| WHAT THE EXERCISE ASKS |
Locate each line in the records containing "bool". Copy it.

| RECORDS PROVIDED |
Lemma triple_remove_if_there I (P : gmap string bytes -> Prop) p :
  (forall m, P m -> I m) -> (forall m, P m -> P (delete p m)) -> triple I P (remove_if_there p) (fun _ => P).
Proof.
  intros Hi Hd. eapply (triple_call _ _ _ _ (fun _ => P)).
  - intros o Hp. rewrite exists_files. split_and!; auto. apply exists_run.
  - intros []; [by apply triple_ignore_remove|]. apply triple_ret. auto.
Qed.

Lemma commit_run what src dst others b w a w' :
  files w !! src = Some b -> run (commit what src dst others) w = (inr a, w') -> files w' = <[dst := b]> (delete src (files w)).
Proof.
  intros Hs Hrun. unfold commit in Hrun. rewrite run_bind, run_call in Hrun.
  destruct (rename_cases src dst b w Hs) as [([e He] & _)|(He & Hf & _)]; destruct (rename src dst w) as [r w1];
    cbn [fst snd] in *; subst r.
  - exfalso. exact (cleanup_fails what (src :: others) w1 a w' Hrun).
  - by injection Hrun as _ <-.
Qed.

Lemma rename_any src dst o :
  (files (rename src dst o).2 = files o \/ exists b, files (rename src dst o).2 = <[dst := b]> (delete src (files o))) /\
  (faults o = [] -> faults (rename src dst o).2 = []).
Proof.
  unfold rename. match goal with |- context [Os.fallible ?g o] =>
    destruct (fallible_cases g o) as [(o' & -> & Hf & Hn)|(o' & -> & Hf & Hn)] end.
  - cbn. by split; [left|].
  - cbv beta. rewrite <-Hf. destruct (files o' !! src); cbn; split; eauto; intros H0; by rewrite (Hn H0).
Qed.
(* ===== verification/Connection.v ===== *)
(** * Connections ([connection/mod.rs], [security/credential_prompt.rs])

    The registry of connection actors, the driver of one connect attempt, the teardown and
    the monitor of a live transport.  An actor is shared ([Arc<Mutex<_>>]): the heap maps
    handles to actors, the registry maps ids to handles, and a driver or a monitor keeps the
    handle it was given whatever the registry says later.  Each task is a [prog] whose calls
    are the critical sections and publications of the source, so tasks interleave where the
    code lets them.  The SSH handshake ([Session::connect_*]) is the parameter [dial]. *)
From Stdlib Require Import ZArith Lia.
From stdpp Require Import prelude gmap strings list pretty.
From S2P Require Import Prelude Types Bus Json Secrets PromptRegistry Prog.

Open Scope Z_scope.

(** The errors of [error.rs] a connect attempt distinguishes; the rest are [OtherErr]. *)
Inductive ConnError :=
| ConnectErr (detail : string)
| AuthFailed (detail : string)
| AuthErr (detail : string)
| KeyParse (detail : string)
| PassphraseRequired
| PassphraseIncorrect
| HostKeyRejected
| Transport (detail : string)
| OtherErr (detail : string).

#[export] Instance ConnError_eq_dec : EqDecision ConnError.
Proof. solve_decision. Defined.

(** [Display] of [error.rs]. *)
Definition display (e : ConnError) : string :=
  match e with
  | ConnectErr d => "connect failed: " ++ d
  | AuthFailed d => "authentication failed: " ++ d
  | AuthErr d => "auth error: " ++ d
  | KeyParse d => "key parse failed: " ++ d
  | PassphraseRequired => "passphrase required"
  | PassphraseIncorrect => "passphrase incorrect"
  | HostKeyRejected => "host key rejected"
  | Transport d => "transport: " ++ d
  | OtherErr d => d
  end%string.

Inductive ConnectAuthRef :=
| Password (secret_id : string)
| Pubkey (key_secret_id : string) (passphrase_secret_id : option string)
| PubkeyCert (key_secret_id cert_secret_id : string) (passphrase_secret_id : option string)
| PubkeySk (public_openssh : string) (credential_id : list Z) (application : string) (pin_secret_id : option string)
| PubkeySkCert (public_openssh : string) (credential_id : list Z) (application cert_secret_id : string)
    (pin_secret_id : option string)
| PubkeyPkcs11 (public_openssh module_path token_serial : string) (cka_id : list Z) (key_type : string)
    (pin_secret_id : option string)
| PubkeyEnclave (public_openssh : string) (application_tag : list Z)
| PubkeyHello (public_openssh credential_name key_type : string)
| PubkeyTpm (public_openssh provider : string) (blob : option (list Z)) (cng_key_name : option string)
    (key_type : string) (pin_secret_id : option string)
| PubkeyKeystore (public_openssh keystore_alias key_type : string)
| Agent.

Record ConnectArgs := mkArgs {
  c_label : string;
  c_session_id : option string;
  c_host : string;
  c_port : Z;
  c_user : string;
  c_auth : ConnectAuthRef;
  c_bastion_id : option string;
  c_internal : bool
}.

(** A live session is named by a number: two references are the same [Arc] when the
    numbers are equal. *)
Record ConnectionActor := mkActor {
  id : string;
  label : string;
  session_id : option string;
  bastion_id : option string;
  internal : bool;
  state : ConnectionState;
  generation : Z;
  error : option string;
  progress : list ProgressStep;
  host : string;
  port : Z;
  user : string;
  session : option nat
}.

Record ConnectionSnapshot := mkSnapshot {
  s_id : string;
  s_label : string;
  s_session_id : option string;
  s_bastion_id : option string;
  s_internal : bool;
  s_state : ConnectionState;
  s_error : option string;
  s_progress : list ProgressStep;
  s_host : string;
  s_port : Z;
  s_user : string
}.

Inductive CredentialPromptKind := PasswordPrompt | PassphrasePrompt.
(** C8. The host-key check decides as documented.  With the database open and working, a key
    the table holds for the host is accepted without a prompt; any other key is refused to a
    probe without a prompt or a write; otherwise the user is shown the key's fingerprint with
    the right kind (new host, or changed key), the answer is the verdict, the task stays
    suspended while there is none, and exactly an acceptance stores the key and announces it. *)
Theorem host_key_decision hd key draw now answer w kt kb bytes
    (Hopen : opened w = true) (Hwork : working (database w)) (Hps : prompts_wf (prompts w))
    (Hkey : encode_key decode key = inr (kt, kb, bytes)) :
  let prompt_id := generate_prompt_id draw in
  let stored := table (database w) !! (h_host hd, h_port hd) in
  let '(verdict, w') := run_env [id; id; id; id; answered prompt_id answer] (check hd key draw now) w in
  let request := KnownHostPromptRequest prompt_id (to_string (h_host hd)) (h_port hd) (to_string kt)
                   (format_fingerprint sha256 encode_no_pad bytes) (kind_of stored) in
  if trusts (database w) (h_host hd) (h_port hd) kt kb then
    verdict = Some true /\ table (database w') = table (database w) /\ published w' = published w
  else if probe_only hd then
    verdict = Some false /\ table (database w') = table (database w) /\ published w' = published w
  else
    verdict = answer /\
    published w' = published w ++ [request] ++
      match answer with
      | None => []
      | Some a => [KnownHostPromptResolved prompt_id a] ++ (if a then [KnownHostsChanged] else [])
      end /\
    match answer with
    | Some true => exists i, table (database w') = <[(h_host hd, h_port hd) := mkRow i (h_host hd) (h_port hd) kt kb now]>
                                                    (table (database w))
    | _ => table (database w') = table (database w)
    end.
Proof.
  cbv zeta. unfold check_server_key, check_server_key_via_tofu.
  cbn -[on_database answered HostPrompts.register]. rewrite Hopen. cbn -[on_database answered HostPrompts.register]. rewrite Hkey.
  cbn -[on_database answered HostPrompts.register]. unfold on_database at 1. unfold id at 1.
  pose proof (check_host_spec (h_host hd) (h_port hd) kt kb (database w)) as (Ht & Hw & Hr).
  destruct (Manager.check_host (h_host hd) (h_port hd) kt kb (database w)) as [[e|[|m]] d]; cbn in Ht, Hw, Hr.
  - done.
  - rewrite Hr. by cbn.
  - destruct Hr as [-> Hm]. cbn -[on_database answered HostPrompts.register].
    destruct (probe_only hd); cbn -[on_database answered HostPrompts.register]; [done|]. unfold id.
    pose proof (register_waits (generate_prompt_id draw) (prompts w) Hps) as Hc.
    unfold HostPrompts.register.
    destruct (PromptRegistry.register (generate_prompt_id draw) (prompts w)) as [c ps] eqn:Hreg.
    cbn [fst snd] in Hc. cbn -[on_database answered].
    assert (Hkind : Manager.prompt_kind_for m = kind_of (table (database w) !! (h_host hd, h_port hd)))
      by (rewrite Hm; by destruct (_ !! _)).
    rewrite Hkind. set (w1 := mkTrust d (opened w) ps _). destruct Hc as [Hp Hc].
    destruct answer as [a|]; cbn [answered].
    + destruct (dispatch_reaches (generate_prompt_id draw) c a w1 Hp Hc) as (ps' & -> & Hc'). cbn -[on_database].
      rewrite Hc'. destruct a; cbn -[on_database]; [|by rewrite <-app_assoc].
      unfold on_database, id. cbn.
      pose proof (upsert_spec (h_host hd) (h_port hd) kt kb now d) as Hu.
      destruct (upsert_by_host_port (h_host hd) (h_port hd) kt kb now d) as [[e|i] d']; cbn in Hu; cbn.
      * destruct Hu as [_ Hu]. by destruct Hu; apply Hw.
      * split_and!; [done|by rewrite <-!app_assoc|]. exists i. by rewrite Hu, Ht.
    + cbn. rewrite Hc. done.
Qed.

| SOLUTION FOR THIS TASK |
  c_internal : bool
  internal : bool;
  s_internal : bool;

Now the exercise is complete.